Course-ChatBot using Llama-2 7B model

This chatbot is meant to answer all your questions related to BT203, BT204, BT204, trained using all the textbooks of the respective courses.

Architecture

  1. Extracted dats Books PDF
  2. Divided into text Chunks (750 in Llama 2 and 10,000 in Gemini pro)
  3. Using Embeedings
  4. Vector storage (PINECONE for Llama 2 and Chroma for Gemini) then semantic and similarity search (Can use Cosine, Eucledian or any but in my opinion cosine should be used)
  5. Final refined Results using Llama 2 7B model (Y'll can use any model of your choice of any number of parameters) (6. Deployment using Streamlit or Flask)
download (1)

Update 25/12/2023

Implemented the same thing using Google-Gemini-Pro-API which you can find in Course-ChatBot-using-Gemini-Pro.ipynb file. But Before everything let me drop some notes

  1. For embedding model in this case I implemented a google embeddings model embedding-001 unlike last time as we used a hugging face embedding model
  2. For Vector Database I used Chroma this time but few things to note again, Chroma is efficient for many use cases, it might not match Pinecone’s performance in certain high-throughput real-time scenarios as Pinecone excels at similarity search. ChromaDB is an open-source database that you need to set up and manage yourself. This can be a significant hurdle for users who don't have experience with database administration or who require a plug-and-play solution. Pinecone, on the other hand, is a managed service that takes care of all the infrastructure and maintenance, making it much easier to get started. However, if you're comfortable with managing your own infrastructure, appreciate the flexibility of open-source software, and have budget constraints, ChromaDB could be a viable option.
  3. I just implemented it in jupyter notebook instead of deploying it. But if you are cloning it then the architecture is same for both hence you can just and paste the same part of the code over the files created and edit it.

NOTE!!!

  1. This model is Trained To run over Local CPU hence it might take some time (<2 min definetely) to get response.
  2. Also as I mentioned you can use any model of any number of parameter but do keep in mind that Larger size means smarter, but slower.
  3. I set the temperature value to 0.8. Now what's Temperature? Adjusts randomness of outputs, greater than 1 is random and 0 is deterministic to the point, 0.75 is a good starting value hence I used 0.8.
  4. Also you can change the number of tokens, a word is generally 2-3 tokens.
  5. In the Line 23 of app.py change the index_name based upon your index_name.
  6. I used some randomly AI generated HTML CSS code So I dont take credit for this (Also dont judge me for this :)

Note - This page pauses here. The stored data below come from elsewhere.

(* ===== verification/Sleeping.v ===== *)
(** * Paths that sleep

    What a path of kernel/proc.c, kernel/pipe.c or kernel/uart.c meets when it
    gives the processor away in [sleep]: the state in which it leaves, and the
    state in which it goes on.  Between the two the other processes may have
    done anything to the kernel. *)

From S2P Require Import Prelude Params Memory Kalloc State Sched SchedSpec Quiet.

(** Process [me] runs and no process lock is held; others may sleep. *)
Record running (me : nat) (q : proc) (s : kernel) : Prop := {
  rn_cpu : cpu_ok (k_cpu s);
  rn_me : c_proc (k_cpu s) = Some me;
  rn_procs : length (procs (k_pt s)) = Z.to_nat NPROC;
  rn_proc : procs (k_pt s) !! me = Some q;
  rn_unlocked : all_unlocked s;
}.

(** [me] is resumed by the scheduler, with its lock held and no other. *)
Record resumes (me : nat) (q : proc) (s2 : kernel) : Prop := {
  re_cpu : cpu_ok (k_cpu s2);
  re_noff : noff (k_cpu s2) = 1;
  re_me : c_proc (k_cpu s2) = Some me;
  re_procs : length (procs (k_pt s2)) = Z.to_nat NPROC;
  re_proc : procs (k_pt s2) !! me = Some q;
  re_locked : p_lock q = true;
  re_others : forall j p, procs (k_pt s2) !! j = Some p -> j <> me -> p_lock p = false;
}.

(** The state in which [me] sleeps on [c], and the state it comes back to. *)
Definition dozing (c : chan) (me : nat) (s : kernel) : kernel :=
  set_k_cpu (cpu_push (k_cpu s)) (on_procs (alter (fall_asleep c) me) s).
Definition returned (me : nat) (s s2 : kernel) : kernel :=
  set_k_cpu (cpu_pop (set_intena (intena (k_cpu s)) (k_cpu s2))) (on_procs (alter wake_up me) s2).

(** The sleepers on [c] other than [me] are runnable. *)
Definition woken (c : chan) (me : nat) (s : kernel) : kernel := on_procs (wake_all c (Some me) proc_ids) s.

Section running.
Context (me : nat) (q : proc).

Lemma quiet_running s : quiet me q s -> running me q s.
Proof using. by intros []. Qed.

Lemma running_same s s' : running me q s -> k_cpu s' = k_cpu s -> procs (k_pt s') = procs (k_pt s) -> running me q s'.
Proof using. intros [] E1 E2. constructor; unfold all_unlocked in *; rewrite ?E1, ?E2; done. Qed.

Lemma running_lock s : running me q s -> p_lock q = false.
Proof using. intros []. by apply (Forall_lookup_1 _ _ _ _ rn_unlocked0 rn_proc0). Qed.

Lemma running_push s : running me q s -> running me q (set_k_cpu (cpu_push (k_cpu s)) s).
Proof using. intros []. constructor; try done. by apply cpu_push_ok. Qed.

Lemma running_update {T} (l : lens kernel T) dom `{!LensOk l dom, !OutsideProcs l dom} t s :
  running me q s -> running me q (update l t s).
Proof using. intros []. constructor; unfold all_unlocked in *; rewrite ?lens_cpu_update, ?op_procs; done. Qed.

Lemma wakeup_running c s : running me q s -> wakeup c s = Done tt (woken c me s).
Proof using. intros []. rewrite wakeup_eq; [|done|done|by apply all_unlocked_others]. by rewrite rn_me0. Qed.

Lemma woken_running c s : running me q s -> running me q (woken c me s).
Proof using.
  intros [H1 H2 H3 H4 H5]. unfold woken. constructor; [done|done|by rewrite on_procs_procs, wake_all_length|..].
  - rewrite on_procs_procs, wake_all_lookup, H4. cbn. f_equal. rewrite decide_False; [done|]. by intros [_ []].
  - apply Forall_lookup_2. intros i p Hp. rewrite on_procs_procs, wake_all_lookup in Hp.
    destruct (procs (k_pt s) !! i) as [p0|] eqn:E; [|done]. cbn in Hp. injection Hp as <-.
    pose proof (Forall_lookup_1 _ _ _ _ H5 E) as Hl. cbv beta in Hl. case_decide; [by rewrite wake_lock|done].
Qed.

(** Waking the same sleepers twice is waking them once. *)
Lemma woken_twice c s : woken c me (woken c me s) = woken c me s.
Proof using.
  unfold woken. rewrite on_procs_compose. apply on_procs_ext, list_eq. intros i. rewrite !wake_all_lookup.
  destruct (procs (k_pt s) !! i) as [p|]; [|done]. cbn. f_equal. case_decide; [|done]. unfold wake.
  by destruct (bool_decide (p_state p = SLEEPING) && bool_decide (p_chan p = Some c)) eqn:E; rewrite ?E.
Qed.

Lemma resumes_running s s2 q2 : resumes me q2 s2 -> running me (wake_up q2) (returned me s s2).
Proof using.
  intros [H1 H2 H3 H4 H5 H6 H7]. constructor.
  - apply cpu_pop_ok; [|cbn; lia]. destruct H1. constructor; cbn; auto; lia.
  - done.
  - cbn. by rewrite length_alter.
  - cbn. by rewrite list_lookup_alter_eq, H5.
  - apply Forall_lookup_2. intros j p Hj. cbn in Hj. destruct (decide (j = me)) as [->|Hne].
    + rewrite list_lookup_alter_eq, H5 in Hj. by injection Hj as <-.
    + rewrite list_lookup_alter_ne in Hj by done. by apply (H7 j p).
Qed.

(** [sleep] under the lock [lk] and no other: [lk] is free while [me] sleeps, and held again when it goes on. *)
Lemma sleep_section (lk : lens kernel bool) dom `{!LensOk lk dom, !OutsideProcs lk dom} c s :
  running me q s -> noff (k_cpu s) = 0 -> dom s -> view lk s = false ->
  exists k, sleep c lk (locked lk s) = Switch (dozing c me s) k /\
    forall s2 q2, resumes me q2 s2 -> dom s2 -> view lk s2 = false -> k s2 = Done tt (locked lk (returned me s s2)).
Proof using.
  intros Hr Hn Hd Hv. pose proof (running_lock s Hr) as Hlk. destruct Hr as [H1 H2 H3 H4 H5].
  assert (Hdl : dom (set_k_cpu (cpu_push (k_cpu s)) s)) by by apply lens_dom_cpu.
  destruct (sleep_eq (lk := lk) (dom := dom) c (locked lk s) me q) as (k & Ek & Hres).
  - by apply locked_ok.
  - rewrite locked_cpu. cbn. lia.
  - by rewrite locked_cpu.
  - unfold locked. by rewrite op_procs.
  - done.
  - unfold locked. by apply lens_dom_update.
  - by apply locked_view.
  - exists k. split.
    + rewrite Ek. f_equal. unfold locked, dozing. rewrite op_update, on_procs_cpu.
      assert (Hd2 : dom (set_k_cpu (cpu_push (k_cpu s)) (on_procs (alter (fall_asleep c) me) s))) by by apply lens_dom_cpu, op_dom.
      rewrite lens_put_put by done. replace false with (view lk (set_k_cpu (cpu_push (k_cpu s)) (on_procs (alter (fall_asleep c) me) s)))
        by by rewrite lens_view_cpu, op_view.
      by apply lens_put_get.
    + intros s2 q2 [R1 R2 R3 R4 R5 R6 R7] Hd2 Hv2. rewrite (Hres s2 q2) by done. f_equal. rewrite locked_cpu.
      unfold locked, returned. cbn [k_cpu set_k_cpu]. rewrite cpu_push_pop; [done| |done]. destruct R1. constructor; cbn; auto; lia.
Qed.

(** The scheduler chooses [me] again at once. *)
Definition run_again (c : chan) (s : kernel) : kernel := on_procs (alter (set_p_state RUNNING) me) (dozing c me s).

Lemma run_again_resumes c s : running me q s -> noff (k_cpu s) = 0 ->
  resumes me (set_p_state RUNNING (fall_asleep c q)) (run_again c s).
Proof using.
  intros [H1 H2 H3 H4 H5] Hn. unfold run_again, dozing. constructor; try done.
  - by apply cpu_push_ok.
  - cbn. lia.
  - cbn. by rewrite !length_alter.
  - cbn. by rewrite !list_lookup_alter_eq, H4.
  - intros j p Hj Hne. cbn in Hj. rewrite !list_lookup_alter_ne in Hj by done. by apply (Forall_lookup_1 _ _ _ _ H5 Hj).
Qed.

Lemma resumes_same q2 s s' : resumes me q2 s -> k_cpu s' = k_cpu s -> procs (k_pt s') = procs (k_pt s) -> resumes me q2 s'.
Proof using. intros [] E1 E2. constructor; rewrite ?E1, ?E2; done. Qed.
End running.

WhatsApp Image 2023-12-24 at 22 41 01_3fb144cf

Now after all these How to Run?

STEPS:

Clone the repository

Run This Over your terminal : git clone https://github.com/suvraadeep/Course-ChatBot.git

STEP 01- Create an environment after cloning and run the same over your terminal

Change the python version based upon the version over your PC

conda create -n chatbot python=3.10.9 -y
conda activate chatbot

STEP 02- install the Libraries

We will download all the Libs required altogether

pip install -r requirements.txt

Note: The book I used is stored in Books folder

Step 03- Create a .env file in the root directory and add all your credentials as follows:

We will use Pinecone database for this project but again you can use ChromaDB or any database of your choice You need to generate it yourself

PINECONE_API_KEY = "xxxxxxxxxxxxxxxxxxxxxxxxxxxxx"
PINECONE_API_ENV = "xxxxxxxxxxxxxxxxxxxxxxxxxxxxx"

Step 04- Download the quantized model from the link provided below.

## Download the Llama 2 Model:

The model I used is llama-2-7b-chat.ggmlv3.q8_0.bin
## From the following link:
https://huggingface.co/TheBloke/Llama-2-7B-Chat-GGML/tree/main

## For other parameter models you can use
## 13B Quantized model
https://huggingface.co/TheBloke/Llama-2-13B-chat-GGML

## You can also use up the model originally from mets site using
https://ai.meta.com/llama/

STEP 05- Run helper.py, prompt.py, setup.py, store_index.py

# Finally run the following file 
app.py

Step 06- Running it Locally

# Finally paste it over your browser
localhost:8069

cheers ;)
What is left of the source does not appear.